< Overview >

Science and technology (S&T) are key global resources for wealth and job creation. The impact of S&T on economic development is a result of complex processes involving the interaction of business, academia and government. As knowledge increasingly becomes a key strategic resource for regional as well as national economic development, there is a need to enhance our understanding of the barriers and incentives—in developed, developing, and emerging regions worldwide—for effective knowledge generation, transfer, adoption and diffusion. Increasing interest in these processes has motivated creative and innovative research and practice across a wide range of public and private organizations and academic disciplines—including management, marketing, communications, engineering, economics, government, sociology, history, architecture and law.

The main objective of the annual International Conference on Technology Policy and Innovation is to bring together leading researchers and practitioners from academic, business and government sectors from around the world and to each year hold the conference in an emerging, developing or developed technology region. Participants present and discuss current and future issues of critical importance for using science and technology to foster regional economic development and shared prosperity at home and abroad. Multidisciplinary perspectives are encouraged to provide state-of-the-art knowledge to decision-makers, including informed and effective education, business and government policies and strategies for the global knowledge economy.

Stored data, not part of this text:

(** * Single-instance coordination of kitty/utils.py

    A shallow embedding of the single-instance machinery of
    [kitty/utils.py]: [parse_address_spec], [remove_socket_file],
    [unix_socket_paths], [single_instance_unix] and
    [SingleInstance.__call__].

    The Python functions talk to the operating system; they are embedded as
    finite interaction trees ([prog]) whose nodes are the system calls the
    source performs, in the order it performs them.  A handler gives the
    calls a meaning: theorems about error dispatch hold for every handler,
    theorems about files, locks and sockets are proved on a small POSIX-like
    kernel ([Posix]). *)

From Stdlib Require Import ZArith Ascii String List Lia DecimalString DecimalNat.
From stdpp Require Import base option gmap strings list sorting.

Local Open Scope string_scope.
Local Open Scope list_scope.

(** ** Python strings

    A Python [str] is modelled as a [string]; each character stands for a
    code point below 256. *)

Module PyStr.

(** [split_first sep s]: the text before and after the first [sep]. *)
Fixpoint split_first (sep : ascii) (s : string) : option (string * string) :=
  match s with
  | EmptyString => None
  | String c s' =>
      if Ascii.eqb c sep then Some (EmptyString, s')
      else match split_first sep s' with
           | Some (h, t) => Some (String c h, t)
           | None => None
           end
  end.

(** [split_last sep s]: the text before and after the last [sep]. *)
Fixpoint split_last (sep : ascii) (s : string) : option (string * string) :=
  match s with
  | EmptyString => None
  | String c s' =>
      match split_last sep s' with
      | Some (h, t) => Some (String c h, t)
      | None => if Ascii.eqb c sep then Some (EmptyString, s') else None
      end
  end.

(** [s.split(sep, 1)] *)
Definition split1 (sep : ascii) (s : string) : list string :=
  match split_first sep s with
  | Some (h, t) => [h; t]
  | None => [s]
  end.

(** [s.rsplit(sep, 1)] *)
Definition rsplit1 (sep : ascii) (s : string) : list string :=
  match split_last sep s with
  | Some (h, t) => [h; t]
  | None => [s]
  end.

(** [s.rpartition(sep)] *)
Definition rpartition (sep : ascii) (s : string) : string * string * string :=
  match split_last sep s with
  | Some (h, t) => (h, String sep EmptyString, t)
  | None => (EmptyString, EmptyString, s)
  end.

(** [s.startswith(p)] *)
Definition startswith (p s : string) : bool := String.prefix p s.

(** [s[1:]] *)
Definition tail (s : string) : string :=
  match s with
  | EmptyString => EmptyString
  | String _ s' => s'
  end.

(** Truth value of a [str]: the empty string is false. *)
Definition truthy (s : string) : bool :=
  match s with
  | EmptyString => false
  | String _ _ => true
  end.

(** Truth value of an [Optional[str]]: [None] and [''] are false. *)
Definition truthy_opt (o : option string) : bool :=
  match o with
  | None => false
  | Some s => truthy s
  end.

(** [c in s] for a one-character [c]. *)
Fixpoint contains (c : ascii) (s : string) : bool :=
  match s with
  | EmptyString => false
  | String d s' => Ascii.eqb d c || contains c s'
  end.

(** *** [int(s)]

    [int] on a [str], base 10: surrounding white space is dropped, one
    sign is allowed, and the digits may be grouped by single underscores.
    Among the code points below 256 the only decimal digits are 0..9.

    The white space of [str.isspace] and of [\s] is 9..13, 28..32, 133 and
    160.  [int] drops less: it turns the white space above 127 into
    blanks and then strips what C takes for white space, 9..13 and 32, so
    that the separators 28..31 are left in place and make the literal
    invalid. *)

Definition isspace (c : ascii) : bool :=
  let n := nat_of_ascii c in
  (Nat.leb 9 n && Nat.leb n 13) || (Nat.leb 28 n && Nat.leb n 32)
  || Nat.eqb n 133 || Nat.eqb n 160.

Definition int_space (c : ascii) : bool :=
  let n := nat_of_ascii c in
  (Nat.leb 9 n && Nat.leb n 13) || Nat.eqb n 32 || Nat.eqb n 133 || Nat.eqb n 160.

Definition digit_value (c : ascii) : option Z :=
  let n := nat_of_ascii c in
  if Nat.leb 48 n && Nat.leb n 57 then Some (Z.of_nat (n - 48)) else None.

Fixpoint lstrip (s : string) : string :=
  match s with
  | EmptyString => EmptyString
  | String c s' => if int_space c then lstrip s' else s
  end.

Fixpoint rstrip (s : string) : string :=
  match s with
  | EmptyString => EmptyString
  | String c s' =>
      match rstrip s' with
      | EmptyString => if int_space c then EmptyString else String c EmptyString
      | r => String c r
      end
  end.

(** Digits with single underscores between them; [prev] tells whether the
    previous character was a digit. *)
Fixpoint digits (s : string) (acc : Z) (prev : bool) : option Z :=
  match s with
  | EmptyString => if prev then Some acc else None
  | String c s' =>
      match digit_value c with
      | Some d => digits s' (10 * acc + d)%Z true
      | None =>
          if Ascii.eqb c "_" then
            if prev then digits s' acc false else None
          else None
      end
  end.

Definition int (s : string) : option Z :=
  match rstrip (lstrip s) with
  | String "+" r => digits r 0%Z false
  | String "-" r => option_map Z.opp (digits r 0%Z false)
  | r => digits r 0%Z false
  end.

Fixpoint no_space (s : string) : bool :=
  match s with
  | EmptyString => true
  | String c s' => negb (int_space c) && no_space s'
  end.

(** [str(n)] for a natural number. *)
Definition of_nat (n : nat) : string := NilZero.string_of_uint (Nat.to_uint n).

End PyStr.

(** ** Exceptions *)

Inductive errno : Type :=
| EPERM | ENOENT | EBADF | EAGAIN | EACCES | EEXIST | EINVAL | EMFILE
| ENXIO | EADDRINUSE | ECONNREFUSED.

Definition errno_eqb (a b : errno) : bool :=
  match a, b with
  | EPERM, EPERM | ENOENT, ENOENT | EBADF, EBADF | EAGAIN, EAGAIN
  | EACCES, EACCES | EEXIST, EEXIST | EINVAL, EINVAL | EMFILE, EMFILE
  | ENXIO, ENXIO | EADDRINUSE, EADDRINUSE | ECONNREFUSED, ECONNREFUSED => true
  | _, _ => false
  end.

(** The [ValueError]s the module can raise.  [Unknown_protocol spec] is the
    one [parse_address_spec] raises itself, with the message
    ['Unknown protocol in --listen-on value: ' + spec]; the other two are
    raised by Python: by unpacking a sequence that is too short, by
    [int] on text that is not a number (the message quotes that text), and
    by the [os] module on a path with a NUL byte in it (the message is
    ['embedded null byte']). *)
Inductive value_error : Type :=
| Unknown_protocol (spec : string)
| Not_enough_values (expected got : nat)
| Invalid_literal (text : string)
| Embedded_null.

Inductive exn : Type :=
| OSError (e : errno)
| ValueError (v : value_error).

(** What a call produces: a value or an exception. *)
Inductive outcome (A : Type) : Type :=
| Returned (a : A)
| Raised (e : exn).
Arguments Returned {A} a.
Arguments Raised {A} e.

Definition outcome_bind {A B} (o : outcome A) (k : A -> outcome B) : outcome B :=
  match o with
  | Returned a => k a
  | Raised e => Raised e
  end.

(** The text an exception carries in its message, when it carries one. *)
Definition carried_text (e : exn) : option string :=
  match e with
  | ValueError (Unknown_protocol spec) => Some spec
  | ValueError (Invalid_literal text) => Some text
  | ValueError (Not_enough_values _ _) => None
  | ValueError Embedded_null => None
  | OSError _ => None
  end.

Definition is_ValueError (e : exn) : bool :=
  match e with
  | ValueError _ => true
  | OSError _ => false
  end.

(** ** parse_address_spec *)

Inductive family : Type := AF_UNIX | AF_INET | AF_INET6.

(** The second component of the result: a [str] for a Unix socket, a
    [(host, port)] pair for TCP. *)
Inductive address : Type :=
| AddrStr (a : string)
| AddrHostPort (host : string) (port : Z).

(** [a, b = l] *)
Definition unpack2 (l : list string) : outcome (string * string) :=
  match l with
  | [a; b] => Returned (a, b)
  | _ => Raised (ValueError (Not_enough_values 2 (length l)))
  end.

(** [int(port)] *)
Definition py_int (s : string) : outcome Z :=
  match PyStr.int s with
  | Some n => Returned n
  | None => Raised (ValueError (Invalid_literal s))
  end.

Definition NUL : ascii := Ascii.zero.

Definition parse_address_spec (spec : string)
  : outcome (family * address * option string) :=
  outcome_bind (unpack2 (PyStr.split1 ":" spec)) (fun '(protocol, rest) =>
  if String.eqb protocol "unix" then
    let address := rest in
    if PyStr.startswith "@" address && Nat.ltb 1 (String.length address) then
      Returned (AF_UNIX, AddrStr (String NUL (PyStr.tail address)), None)
    else
      Returned (AF_UNIX, AddrStr address, Some address)
  else if String.eqb protocol "tcp" || String.eqb protocol "tcp6" then
    let family := if String.eqb protocol "tcp" then AF_INET else AF_INET6 in
    outcome_bind (unpack2 (PyStr.rsplit1 ":" rest)) (fun '(host, port) =>
    outcome_bind (py_int port) (fun n =>
    Returned (family, AddrHostPort host n, None)))
  else
    Raised (ValueError (Unknown_protocol spec))).

(** The endpoints of the grammar: a protocol, a colon and a rest, where the
    rest of unix is an at sign and an abstract name, or a path, and the rest
    of tcp and tcp6 is a host, a colon and a port.  [render_spec] is the text
    that encodes an endpoint, [fields_of] the fields the text stands for. *)
Inductive endpoint : Type :=
| Unix_abstract (name : string)
| Unix_path (path : string)
| Tcp (host : string) (port : nat)
| Tcp6 (host : string) (port : nat).

Definition render_spec (e : endpoint) : string :=
  match e with
  | Unix_abstract name => "unix:@" +:+ name
  | Unix_path path => "unix:" +:+ path
  | Tcp host port => "tcp:" +:+ host +:+ ":" +:+ PyStr.of_nat port
  | Tcp6 host port => "tcp6:" +:+ host +:+ ":" +:+ PyStr.of_nat port
  end.

Definition fields_of (e : endpoint) : family * address * option string :=
  match e with
  | Unix_abstract name => (AF_UNIX, AddrStr (String NUL name), None)
  | Unix_path path => (AF_UNIX, AddrStr path, Some path)
  | Tcp host port => (AF_INET, AddrHostPort host (Z.of_nat port), None)
  | Tcp6 host port => (AF_INET6, AddrHostPort host (Z.of_nat port), None)
  end.

(** An abstract name is not empty, and a path does not have the form that
    denotes an abstract name: an at sign followed by more text. *)
Definition abstract_form (rest : string) : bool :=
  PyStr.startswith "@" rest && Nat.ltb 1 (String.length rest).

Definition well_formed (e : endpoint) : bool :=
  match e with
  | Unix_abstract name => PyStr.truthy name
  | Unix_path path => negb (abstract_form path)
  | Tcp _ _ | Tcp6 _ _ => true
  end.

(** ** System calls

    The calls the module makes to the operating system and to the Python
    runtime.  The index of [call] is the type of the answer: calls that can
    fail answer with a [result].

    [os.unlink] converts its path before the system is asked, and raises
    [ValueError] for a path with a NUL byte in it: its answer is a [checked]
    result.  The other calls take paths that the module builds from the
    candidate directories and the instance name, which are taken to hold no
    NUL byte. *)

Definition sock : Type := nat.
Definition fd : Type := nat.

The 1st International Conference on Technology Policy and Innovation was held in Macau, July 2-4 1997. The theme was 21st Century Opportunities and Challenges for Asian Science, Technology and Innovation Policy. The 2nd International Conference was held in Lisbon, Portugal, August 3-5, 1998, and addressed issues related to Knowledge for Inclusive Development. The 3rd International Conference in Austin, Texas, August 30 through September 2, 1999, will examine Global Knowledge Partnerships: Creating Value for the 21st Century. It will focus on economic, political, technological and social transformations associated with the emerging global knowledge society. Leading researchers and practitioners from business, academia and government will come together to:

  • Share knowledge on state-of-the-art research, informed practice and lessons learned,
  • Discuss creative and innovative topics of emerging importance for public and private sectors worldwide, and
  • Foster and reinforce personal networks.